From: Jeremie Courreges-Anglas <jca@wxcvbn.org>
Subject: Re: One reaper per CPU
To: Claudio Jeker <cjeker@diehard.n-r-g.com>, Christian Ludwig <cludwig@genua.de>, tech@openbsd.org
Date: Thu, 11 Jul 2024 12:54:48 +0200

On Thu, Jul 11, 2024 at 12:46:56PM +0200, Martin Pieuchot wrote:
> On 10/07/24(Wed) 19:28, Jeremie Courreges-Anglas wrote:
> > On Wed, Jul 10, 2024 at 05:51:26PM +0200, Claudio Jeker wrote:
> > > On Wed, Jul 10, 2024 at 05:21:35PM +0200, Christian Ludwig wrote:
> > > > Hi,
> > > > 
> > > > This implements one reaper process per CPU. The benefit is that we can
> > > > switch to a safe stack (the reaper) on process teardown without the need
> > > > to lock data structures between sched_exit() and the local reaper. That
> > > > means the global deadproc mutex goes away. And there is also no need to
> > > > go through idle anymore, because we know that the local reaper is not
> > > > currently running when the dying proc enlists itself.
> > > > 
> > > > I have tested it lightly. It does not fall apart immediately. I do not
> > > > see any performance regressions in my test case, which is recompiling
> > > > the kernel over and over again, but your mileage my vary. So please give
> > > > this some serious testing on your boxes.
> > > > 
> > > I thought everyone agreed that we need less reaper and not more.
> > 
> > FWIW Christian and I sit are sitting next to each other during this
> > hackathon.  We've been chatting about this since yesterday, and I like
> > the per-cpu idea.  I tried to implement it in 2022 but didn't get a
> > working diff.
> 
> > The per-cpu reaper was art's initial plan when the reaper was
> > introduced in NetBSD.  NetBSD since reverted their use of a reaper,
> > but the idea still has nice properties:
> > - no need for locks and wakeup() between the exiting process and its
> >   dedicated reaper
> > - no need to garbage-collect exited threads like done on NetBSD or in
> >   my reaper diff, the percpu reaper can proc_free() them right away
> > - bye bye exit2()
> > - idle really is idle
> 
> I'm not convinced.  I though our goal was to get rid of the reaper to
> make sure process account for their own cleanup.
>  
> > > All the heavy teardown done in the reaper must be moved to exit1().
> > 
> > True.  But nothing in the per-cpu reaper approach prevents us from
> > moving uvm_exit() from the reaper to exit1().
> 
> Can we start with that then?  What can't be moved in exit1()?

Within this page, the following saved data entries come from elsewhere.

(** [realloc] growing a block into its free [prev] neighbour. *)
Lemma realloc_merge h by_ hd rq al bk lm l0 p x l2 size :
  repr (Heap h by_ hd rq al bk lm) (l0 ++ p :: x :: l2) ->
  e_free x = false -> e_free p = true ->
  e_size x < size <= e_size x + e_size p + sizeof_mem_block ->
  let x' := Entry (e_addr x) (e_size x + e_size p + sizeof_mem_block) false in
  exists h',
    realloc (e_addr x + sizeof_mem_block) size (Heap h by_ hd rq al bk lm)
    = Done (e_addr x + sizeof_mem_block)
        (Heap h' by_ (first_addr (l0 ++ x' :: l2) NULL)
           (wrap (wrap (rq + e_size p) - sizeof_mem_block)) al bk lm) /\
    repr (Heap h' by_ (first_addr (l0 ++ x' :: l2) NULL)
            (wrap (wrap (rq + e_size p) - sizeof_mem_block)) al bk lm)
         (l0 ++ x' :: l2).
Proof.
  intros Hr Hfx Hfp Hsz x'.
  pose proof Hr as Hr0.
  change (l0 ++ p :: x :: l2) with (l0 ++ [p] ++ x :: l2) in Hr0.
  rewrite app_assoc in Hr0.
  destruct (mark_spec _ _ _ _ _ _ _ _ _ _ true Hr0) as (Hlk & X2 & _).
  rewrite last_addr_app in Hlk. cbn [last_addr] in Hlk.
  pose proof Hr as (Hh & Hs & Hlay & Hb0 & Hb1 & Hb2).
  cbn in Hh, Hs, Hlay, Hb0, Hb1, Hb2.
  apply seg_app in Hs as [_ Hs]. cbn in Hs. destruct Hs as (Hp & _).
  apply layout_app in Hlay as [Hlay1 Hlay]. cbn in Hlay.
  destruct Hlay as (P1 & P2 & P3 & X1 & _ & X3 & _).
  pose proof (layout_last_le _ _ Hlay1) as Hle.
  unfold realloc. rewrite get_addr_payload. unfold sizeof_mem_block in *.
  rewrite (proj2 (Z.leb_gt size 0)) by lia.
  unfold bind at 1. unfold ret at 1.
  destruct (Z.eqb_spec (e_addr x + 40) NULL) as [E|_]; [unfold NULL in E; lia|].
  erewrite bind_load by exact Hlk.
  cbn [b_ptr b_free b_size b_prev hdr_of]. unfold sizeof_mem_block.
  rewrite Z.eqb_refl, Hfx.
  unfold assert. unfold bind at 1. cbn [negb]. unfold bind at 1.
  rewrite (proj2 (Z.leb_gt size (e_size x))) by lia.
  destruct (Z.eqb_spec (e_addr p) NULL) as [E|_]; [unfold NULL in E; lia|].
  erewrite bind_load by exact Hp. cbn [b_free b_size hdr_of].
  rewrite Hfp. cbn [negb].
  rewrite (wrap_small (e_size x + e_size p + 40)) by lia.
  rewrite (proj2 (Z.leb_le size _)) by lia.
  unfold bind at 1. unfold modify. hsimpl.
  assert (repr (Heap h by_ hd (wrap (rq + e_size p)) al bk lm)
               (l0 ++ p :: x :: l2)) as Hr1.
  { eapply repr_ext; [..|exact Hr]; reflexivity. }
  destruct (coalesce_prev_merge _ _ _ _ _ _ _ _ _ _ _ Hr1 Hfp) as (h' & Hrun & Hr').
  rewrite (bind_done _ _ _ _ _ Hrun).
  destruct (mark_spec _ _ _ _ _ _ _ _ _ _ false Hr') as (Hlk' & _).
  erewrite bind_load by exact Hlk'. cbn [b_ptr hdr_of e_addr].
  unfold sizeof_mem_block in *. rewrite Hfx in Hrun, Hr' |- *.
  exists h'. split; [reflexivity|exact Hr'].
Qed.

(** *** Drift of [requested_size]

    One block of 2056 bytes, released, reallocated as 8 bytes (which splits
    it) and grown back in place by [realloc] (which merges the remainder):
    the registry is as before, and [requested_size] is forty bytes lower. *)

Definition drift_start : heap := exec (malloc 2056) (empty_heap 4096 (2 ^ 62)).

Definition drifted (j : Z) (s : heap) : Prop :=
  repr s [Entry 4096 2056 false] /\
  allocated_size s = 2096 /\
  requested_size s = wrap (2096 - sizeof_mem_block * j) /\
  brk_limit s = 2 ^ 62.

Lemma drift_start_ok : reachable drift_start /\ drifted 0 drift_start.
Proof.
  assert (reachable drift_start) as Hs.
  { exists 1%nat. eapply (reach_step _ _ (Malloc 2056)).
    - apply (reach_init 4096 (2 ^ 62)); lia.
    - cbn. unfold sizeof_mem_block. lia.
    - vm_compute. reflexivity. }
  split; [exact Hs|].
  destruct (reachable_inv _ Hs) as (k & _ & Hr & _).
  replace (registry drift_start) with [Entry 4096 2056 false] in Hr
    by (vm_compute; reflexivity).
  split; [exact Hr|]. repeat split.
Qed.

Lemma drift_cycle j s :
  reachable s -> drifted j s -> 0 <= j -> 2056 + sizeof_mem_block * j < 2 ^ 64 ->
  exists s', reachable s' /\ drifted (j + 1) s'.
Proof.
  intros Hs (Hr & Ha & Hq & Hlm) Hj Hbound.
  destruct s as [h by_ hd rq al bk lm]. cbn in Ha, Hq, Hlm. subst al lm.
  set (A := Entry 4096 2056 false) in *.
  (* release *)
  destruct (free_no_merge _ _ _ _ _ _ _ [] A [] Hr eq_refl eq_refl eq_refl)
    as (h1 & Hrun1 & Hr1).
  cbn [app e_addr e_size A] in Hrun1, Hr1.
  assert (reachable (Heap h1 by_ hd (wrap (rq - 2056)) 2096 bk (2 ^ 62))) as Hs1.
  { eapply (reachable_step _ (Free 4136)); [exact Hs| |exact Hrun1].
    right. exists A. split; [|reflexivity].
    rewrite (repr_registry _ _ Hr). apply elem_of_cons. now left. }
  (* allocate 8 bytes: the block is split *)
  assert (8 <= wrap (2096 - wrap (rq - 2056))) as Hpre.
  { rewrite Hq.
    replace (wrap (2096 - wrap (wrap (2096 - sizeof_mem_block * j) - 2056)))
      with (wrap (2056 + sizeof_mem_block * j)) by wrap_eq.
    rewrite wrap_small by (unfold sizeof_mem_block in *; lia).
    unfold sizeof_mem_block. lia. }
  pose proof (malloc_reuse _ _ _ _ _ _ _ 8 [] _ [] Hr1 ltac:(lia)
                ltac:(constructor) eq_refl Hpre) as Hm.
  cbn [e_size e_addr e_free] in Hm.
  set (c := (2 * 8 <=? 2056) && (1024 <=? 2056 - 8)) in Hm.
  vm_compute in c. subst c. cbv beta iota zeta in Hm.
  destruct Hm as (h2 & Hrun2 & Hr2).
  cbn [app first_addr e_addr] in Hrun2, Hr2. unfold sizeof_mem_block in Hrun2, Hr2.
  match type of Hrun2 with _ = Done _ ?st =>
    assert (reachable st) as Hs2 end.
  { eapply (reachable_step _ (Malloc 8)); [exact Hs1|cbn; unfold sizeof_mem_block; lia|].
    cbn [run]. unfold bind. rewrite Hrun2. reflexivity. }
  (* grow it back in place *)
  destruct (realloc_merge _ _ _ _ _ _ _ [] _ _ [] 20 Hr2 eq_refl eq_refl)
    as (h3 & Hrun3 & Hr3); [cbn; unfold sizeof_mem_block; lia|].
  cbn [app first_addr e_addr e_size] in Hrun3, Hr3.
  unfold sizeof_mem_block in Hrun3, Hr3.
  eexists. split.
  - eapply (reachable_step _ (Realloc 4136 20)); [exact Hs2| |].
    + split; [|unfold sizeof_mem_block; lia]. right. exists (Entry 4096 8 false).
      split; [|split; reflexivity].
      rewrite (repr_registry _ _ Hr2). apply elem_of_cons. right.
      apply elem_of_cons. left. reflexivity.
    + cbn [run]. unfold bind. change 4136 with (4096 + 40).
      rewrite Hrun3. reflexivity.
  - split; [exact Hr3|]. cbn. split; [reflexivity|]. split; [|reflexivity].
    rewrite Hq. unfold sizeof_mem_block. wrap_eq.
Qed.

Lemma drift_reaches j :
  0 <= j -> 2056 + sizeof_mem_block * (j - 1) < 2 ^ 64 ->
  exists s, reachable s /\ drifted j s.
Proof.
  intros Hj. revert j Hj. apply (natlike_ind (fun j =>
    2056 + sizeof_mem_block * (j - 1) < 2 ^ 64 ->
    exists s, reachable s /\ drifted j s)).
  - intros _. exists drift_start. apply drift_start_ok.
  - intros j Hj IH Hb. unfold sizeof_mem_block in *.
    destruct IH as (s & Hs & Hd); [lia|].
    replace (Z.succ j) with (j + 1) by lia.
    apply (drift_cycle j s Hs Hd Hj). unfold sizeof_mem_block. lia.
Qed.

(** The number of cycles after which the slack, read modulo 2^64, is 0
    although the 2056-byte block is free: [2056 + 40 * drift_count = 2^64]. *)
Definition drift_count : Z := 461168601842738739.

That's my plan after mpi commits his reaper/uvm unlocking diff.

> For what
> do we need 80 new kernel threads on a 80 CPUs machine?
> 
> > > After that I think having a single reaper thread is just fine (we could
> > > even just use a task queue for cleaning up the final bits of a proc).
> > 
> > If this per-cpu reaper proves stable, I suspect it would still allow
> > for less contention (locks) and latency (wakeups) than a task.
> 
> Those are guesses.  I'd be more confident with analysis and numbers.

Fair enough!  Consensus in the hackroom is not to explore that option.

-- 
jca